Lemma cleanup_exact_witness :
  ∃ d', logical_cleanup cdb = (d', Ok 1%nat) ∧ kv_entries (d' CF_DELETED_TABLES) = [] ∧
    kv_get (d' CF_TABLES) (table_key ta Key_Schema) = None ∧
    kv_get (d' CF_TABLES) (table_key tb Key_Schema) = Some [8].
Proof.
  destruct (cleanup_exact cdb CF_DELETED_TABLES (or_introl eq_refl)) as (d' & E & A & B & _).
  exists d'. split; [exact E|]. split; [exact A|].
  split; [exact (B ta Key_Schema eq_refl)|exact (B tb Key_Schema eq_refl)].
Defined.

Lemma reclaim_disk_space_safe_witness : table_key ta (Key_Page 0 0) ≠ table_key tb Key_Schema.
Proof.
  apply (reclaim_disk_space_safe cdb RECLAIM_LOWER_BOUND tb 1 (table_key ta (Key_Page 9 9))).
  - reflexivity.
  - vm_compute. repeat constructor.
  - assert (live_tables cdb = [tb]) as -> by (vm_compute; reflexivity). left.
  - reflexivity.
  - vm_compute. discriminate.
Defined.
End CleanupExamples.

Your instructions: All lines from the one that has "apply (reclaim_disk_space_safe cdb" through the end of the material above should be returned exactly; omit the rest.

Result for this exercise:
  apply (reclaim_disk_space_safe cdb RECLAIM_LOWER_BOUND tb 1 (table_key ta (Key_Page 9 9))).
  - reflexivity.
  - vm_compute. repeat constructor.
  - assert (live_tables cdb = [tb]) as -> by (vm_compute; reflexivity). left.
  - reflexivity.
  - vm_compute. discriminate.
Defined.
End CleanupExamples.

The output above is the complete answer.